Draft law for descendants of Lebanese women

Under the current Lebanese nationality law, descendants of Lebanese emigrants can only receive citizenship from their father; women cannot pass on citizenship to their spouses or children.

On 7 November 2015, Gebran Bassil, the Minister of Foreign Affairs and Emigrants then, "refused to compromise on a draft law that would grant citizenship to the descendants of Lebanese expatriates by expanding it to include the foreign spouses and children of Lebanese women".

This resistance to amending citizenship laws to include women reflects a deeper issue embedded within Lebanon's legal and societal structures. "The challenges of extending the right to pass citizenship status to the children and spouses of Lebanese women are grounded in the structural conditions of sexual difference and the masculinist state. Extending full citizenship rights to women would require a complete overhaul of the census regime and how it defines, regulates, and produces sextarian difference." The systemic exclusion of women from full citizenship rights demonstrates how deeply sectarianism and gender discrimination are intertwined in Lebanon, affecting not only the legal status of individuals but also perpetuating inequalities that are deeply rooted in the nation's political and social fabric.

=== Single mothers ===
A large proportion of Lebanese society is still against premarital sex or single mothers, and there have been many cases where Lebanese women were blacklisted by their families for them being pregnant before marriage.

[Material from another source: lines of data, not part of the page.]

(* ===== verification/SingleTypeSafety.v ===== *)
(** * SingleTypeSafety

    The managers of [SingleType] keep the pool safe: the block tables of the
    requests are exactly what the manager holds of the pool, every operation of
    every kind of manager preserves that, and releasing a request gives all its
    blocks back. *)

From S2P Require Import Prelude FreeQueue Request BlockHash BlockPool SingleType.

Module SingleTypeSafety.
Import FreeQueue Request BlockHash BlockPool SingleType.
#[local] Open Scope Z_scope.

(** ** The references a manager holds *)

Definition mheld (M : gmap string (list ref)) : list ref := concat (map_to_list M).*2.

Lemma mheld_insert_fresh M rid l : M !! rid = None -> mheld (<[rid := l]> M) ≡ₚ l ++ mheld M.
Proof. intros Hn. unfold mheld. by rewrite map_to_list_insert. Qed.

Lemma mheld_insert M rid l : mheld (<[rid := l]> M) ≡ₚ l ++ mheld (delete rid M).
Proof.
  rewrite <- (insert_delete_eq M). apply mheld_insert_fresh. apply lookup_delete_eq.
Qed.

Lemma mheld_open M rid : mheld M ≡ₚ default [] (M !! rid) ++ mheld (delete rid M).
Proof.
  destruct (M !! rid) as [l|] eqn:E; simpl.
  - rewrite <- (mheld_insert M rid l). by rewrite insert_id.
  - by rewrite delete_id.
Qed.

(** The blocks of a table other than the null block. *)
Definition real (null : ref) (l : list ref) : list ref := filter (fun b => b <> null) l.

Lemma real_app null l1 l2 : real null (l1 ++ l2) = real null l1 ++ real null l2.
Proof. apply filter_app. Qed.

Lemma elem_of_real null l b : b ∈ real null l <-> b <> null /\ b ∈ l.
Proof. unfold real. by rewrite list_elem_of_filter. Qed.

Lemma real_nulls null n : real null (replicate n null) = [].
Proof. unfold real. induction n; [done|]. simpl. by rewrite filter_cons_False by auto. Qed.

Lemma NoDup_real null l : NoDup l -> NoDup (real null l).
Proof. apply NoDup_filter. Qed.

Lemma count_real null l b : b <> null -> count b (real null l) = count b l.
Proof.
  intros Hb. unfold real. induction l as [|x l IH]; [done|].
  destruct (decide (x = null)) as [->|].
  - rewrite filter_cons_False by auto. simpl. by rewrite decide_False.
  - rewrite filter_cons_True by done. simpl. by rewrite IH.
Qed.

Lemma NoDup_real_count null l :
  NoDup (real null l) <-> forall b, b <> null -> (count b l <= 1)%nat.
Proof.
  split.
  - intros Hnd b Hb. rewrite <- (count_real null) by done. by apply count_nodup.
  - induction l as [|x l IH]; intros Hc; [constructor|].
    assert (Hc' : forall b, b <> null -> (count b l <= 1)%nat).
    { intros b Hb. specialize (Hc b Hb). simpl in Hc. case_decide; lia. }
    unfold real in *. destruct (decide (x = null)) as [->|Hx].
    + rewrite filter_cons_False by auto. by apply IH.
    + rewrite filter_cons_True by done. apply NoDup_cons. split; [|by apply IH].
      intros [_ Hin]%list_elem_of_filter. specialize (Hc x Hx). simpl in Hc.
      rewrite decide_True in Hc by done. apply count_pos in Hin. lia.
Qed.
(* ===== verification/CacheHit.v ===== *)
(** * CacheHit

    What the longest-prefix searches of the managers return
    (find_longest_cache_hit of v1/core/single_type_kv_cache_manager.py): the
    blocks are the cached ones, the length is aligned, and no longer prefix
    qualifies; which blocks the sparse caching of sliding windows keeps; and
    how many blocks a request of a recycling manager can hold at once. *)

From S2P Require Import Prelude FreeQueue Request BlockHash BlockPool SingleType SingleTypeSafety.

Module CacheHit.
Import FreeQueue Request BlockHash BlockPool SingleType SingleTypeSafety.
#[local] Open Scope Z_scope.

(** A length in blocks that falls on an alignment boundary. *)
Definition aligned (bs al : Z) (n : nat) : Prop := bs = al \/ (Z.of_nat n * bs) mod al = 0.

#[export] Instance aligned_dec bs al n : Decision (aligned bs al n).
Proof. unfold aligned. apply _. Defined.

Lemma aligned_0 bs al : 0 < al -> aligned bs al 0.
Proof. intros H. right. by rewrite Z.mod_0_l by lia. Qed.

(** The block [b] carries the hash [h] in group [g]. *)
Definition carries (p : BlockPool) (h : bytes) (g : Z) (b : ref) : Prop :=
  hash_of (kstore p) b = Some (pack h g).
(** The hash is cached in every group. *)
Definition cached (p : BlockPool) (gs : list Z) (h : bytes) : Prop :=
  forall g, g ∈ gs -> exists b, carries p h g b.

(** ** Tables: one row per group, all of one length *)

Definition table_ok (gs : list Z) (computed : list (list ref)) (n : nat) (P : nat -> Z -> ref -> Prop) : Prop :=
  Forall2 (fun g l => length l = n /\ forall k b, l !! k = Some b -> P k g b) gs computed.

Lemma table_mono gs c n P P' :
  table_ok gs c n P -> (forall k g b, (k < n)%nat -> P k g b -> P' k g b) -> table_ok gs c n P'.
Proof.
  intros H HP. eapply Forall2_impl; [exact H|]. intros g l [Hl Hk]. split; [done|].
  intros k b Hb. apply HP; [|auto]. rewrite <- Hl. by eapply lookup_lt_Some.
Qed.

Lemma table_replicate gs n P x :
  (forall k g, (k < n)%nat -> P k g x) ->
  table_ok gs (replicate (length gs) (replicate n x)) n P.
Proof.
  intros HP. unfold table_ok. induction gs as [|g l IH]; simpl; [constructor|]. constructor; [|exact IH].
  split; [apply length_replicate|]. intros k b [-> Hk]%lookup_replicate. auto.
Qed.

Lemma table_empty gs P : table_ok gs (empty_hit gs) 0 P.
Proof. apply (table_replicate gs 0 P (Blk 0)). lia. Qed.

Lemma table_append gs c n P cs :
  table_ok gs c n P -> Forall2 (P n) gs cs -> table_ok gs (append_each c cs) (S n) P.
Proof.
  unfold append_each, table_ok. intros H. revert cs. induction H as [|g l gs' c' [Hl Hk] _ IH]; intros cs Hcs.
  { by apply Forall2_nil_inv_l in Hcs as ->. }
  apply Forall2_cons_inv_l in Hcs as (b & cs' & Hb & Hcs & ->). simpl. constructor; [|auto].
  split; [rewrite length_app; simpl; lia|]. intros k b' [Hk'|(Hle & Hk')]%lookup_app_Some; [auto|].
  apply list_lookup_singleton_Some in Hk' as [Hz <-]. by replace k with n by lia.
Qed.

Lemma table_set gs c n (P P' : nat -> Z -> ref -> Prop) i cs :
  table_ok gs c n P -> (i < n)%nat -> Forall2 (P' i) gs cs ->
  (forall k g b, k <> i -> P k g b -> P' k g b) -> table_ok gs (set_each i c cs) n P'.
Proof.
  unfold set_each, table_ok. intros H Hi Hcs HP. revert cs Hcs.
  induction H as [|g l gs' c' [Hl Hk] _ IH]; intros cs Hcs.
  { by apply Forall2_nil_inv_l in Hcs as ->. }
  apply Forall2_cons_inv_l in Hcs as (b & cs' & Hb & Hcs & ->). simpl. constructor; [|auto].
  split; [by rewrite length_insert|]. intros k b'. rewrite list_lookup_insert_Some.
  intros [(<- & -> & _)|[Hne Hk']]; [done|]. auto.
Qed.

Lemma table_take gs c n P m : table_ok gs c n P -> table_ok gs (take m <$> c) (Nat.min m n) P.
Proof.
  intros H. apply Forall2_fmap_r. eapply Forall2_impl; [exact H|]. intros g l [Hl Hk]. simpl.
  split; [rewrite length_take; lia|]. intros k b [Hb _]%lookup_take_Some. auto.
Qed.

Some people have even reached the extent to kill their sister or daughter for having alleged pre-marital sexual relationships, calling it an "honor crime".

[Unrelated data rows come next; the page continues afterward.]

(** [for group_id, blocks in zip(group_ids, hit_blocks): by_group[group_id] = blocks] *)
Definition record_hits {A} (group_ids : list nat) (hit_blocks : list A) (by_group : list A) : list A :=
  foldl (fun acc ib => <[ib.1 := ib.2]> acc) by_group (zip group_ids hit_blocks).

Section hybrid.
Context (hash_block_size scheduler_block_size : Z) (block_hashes : list bytes) (max_cache_hit_length : Z).

Definition group_ids_z (g : SpecGroup) : list Z := Z.of_nat <$> group_ids g.

(** The body of the [for] loop over the attention groups. *)
Definition check_group (st : HitState) (ig : nat * SpecGroup) : M BlockPool HitState :=
  let idx := ig.1 in let g := ig.2 in let spec := sg_spec g in
  g0 ← of_option IndexError (head (group_ids g));
  cached_blocks ← of_option IndexError (hit_blocks_by_group st !! g0);
  if is_full spec && is_some cached_blocks then
    q ← floordiv (curr_hit_length st) (spec_block_size spec);
    mret (mkHit (hit_blocks_by_group st) (q * spec_block_size spec) (longest_hit_length st)
            (eagle_verified st))
  else
    let drop_eagle_block := sg_use_eagle g && negb (bool_decide (idx ∈ eagle_verified st)) in
    let max_length :=
      if drop_eagle_block
      then Z.min (curr_hit_length st + spec_block_size spec) max_cache_hit_length
      else curr_hit_length st in
    hl ← group_block_hashes hash_block_size block_hashes spec;
    hit_blocks ← find_longest_cache_hit (group_ids_z g) hl max_length spec drop_eagle_block
                   scheduler_block_size 1 1;
    n ← first_len hit_blocks;
    let new_hit_length := n * spec_block_size spec in
    let verified :=
      if drop_eagle_block then {[idx]} ∪ eagle_verified st
      else if new_hit_length <? curr_hit_length st then ∅ else eagle_verified st in
    mret (mkHit (record_hits (group_ids g) (Some <$> hit_blocks) (hit_blocks_by_group st))
            new_hit_length (Z.max (longest_hit_length st) new_hit_length) verified).
(** ** The direct search *)

(** The last [n] tokens also start at [s], and not only at the end. *)
Definition occurs (o : list Z) (n s : nat) : bool :=
  (s + n <? length o) && bool_decide (take n (drop s o) = drop (length o - n) o).

(** The earliest place where the last [n] tokens occur. *)
Definition first_match (o : list Z) (n : nat) : option nat :=
  head (filter (fun s => occurs o n s = true) (seq 0 (length o))).

(** The largest [n] from [lo + d] down to [lo] whose last [n] tokens occur earlier. *)
Fixpoint longest_match (o : list Z) (lo d : nat) : option (nat * nat) :=
  match first_match o (lo + d) with
  | Some s => Some (lo + d, s)
  | None => match d with O => None | S d' => longest_match o lo d' end
  end.

Definition propose_spec (o : list Z) (min_ngram max_ngram : nat) (max_model_len k : Z) : list Z :=
  match longest_match o min_ngram (max_ngram - min_ngram) with
  | None => []
  | Some (n, s) => take (Z.to_nat (Z.min k (max_model_len - Z.of_nat (length o)))) (drop (s + n) o)
  end.

(** ** Borders *)

Section borders.
Context (t : list Z).

(** [t[:v]] is a proper prefix and a suffix of [t[:i]]. *)
Definition border (i v : nat) : Prop :=
  v < i /\ forall j, j < v -> t !! j = t !! (i - v + j).

Lemma border_0 i : 0 < i -> border i 0.
Proof. intros. split; [lia|]. intros; lia. Qed.

Lemma border_step i v : border (S i) (S v) <-> border i v /\ t !! v = t !! i.
Proof.
  split.
  - intros [H1 H2]. assert (Hv : v < i) by lia. split; [split; [done|]|].
    + intros j Hj. rewrite (H2 j) by lia. f_equal; lia.
    + rewrite (H2 v) by lia. f_equal; lia.
  - intros [[H1 H2] H3]. split; [lia|]. intros j Hj. destruct (decide (j = v)) as [->|].
    + rewrite H3. f_equal; lia.
    + rewrite (H2 j) by lia. f_equal; lia.
Qed.

Lemma border_trans i p q : border i p -> border p q -> border i q.
Proof.
  intros [H1 H2] [H3 H4]. split; [lia|]. intros j Hj. rewrite (H4 j), (H2 (p - q + j)) by lia. f_equal; lia.
Qed.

In Lebanon, the first reach in this situation is usually for the parents to make the man marry their daughter. The second attempt is to convince the women to have an abortion.

==== Hospital practices in maternity wards ====
Eight out of 39 hospitals in Lebanon had well established prenatal care classes, however only three actually enrolled all women in these classes. There were other forms of providing, such as information at a low, only having four hospitals giving written information regarding care during the labor as well as delivery. Six healthcare providers reported that inquiring women about their preferences. Furthermore, few gave women any opportunity for procedures such as shaving, enema or fetal monitoring application. Lastly, it was seen that all places had strict mobility for women in the delivery process, including eight who tied their arms and legs.

===Children===
Parenting was an important political act for some Lebanese in the aftermath of the First World War. This resulted in the reflection of critical transformations in French-Lebanese relations, but also contributed significantly to the process of the state formation. Literature situating children in any historical context in Lebanon is also liable to frame childhood in highly static terms and to underestimate its significance in a matrix of other social, cultural, political, and economic forces. Those identified as such were variously understood as infants, children, youth, adolescents, boys, or girls, mostly on account of the social and gender roles they played, rather than any other set of factors, but also sometimes by age, biology, and even class. One of the most conflicted domains, however, in which definitions of the child were called into question was the law. Also, for Islamic jurists, the age at which a woman received her first menses was important for several reasons. Not only did it signal her entry into adulthood biologically, but it also meant that her responsibilities as a Muslim increased significantly.

== Religious and legal status ==
In Lebanon, personal matters, such as marriage and inheritance, are subject to 15 different personal status laws. These personal status laws form the backbone of Lebanon's legal recognition system, which secures the division of power within the Lebanese state among its eighteen formally recognized religious sects. This sectarian system was established under the French mandate in 1936, and included Shi'a, Sunni, Maronite Christians, and Druze parties, all of which nowadays "compete to preserve narrow sectarian interests, not those of a unified Lebanon".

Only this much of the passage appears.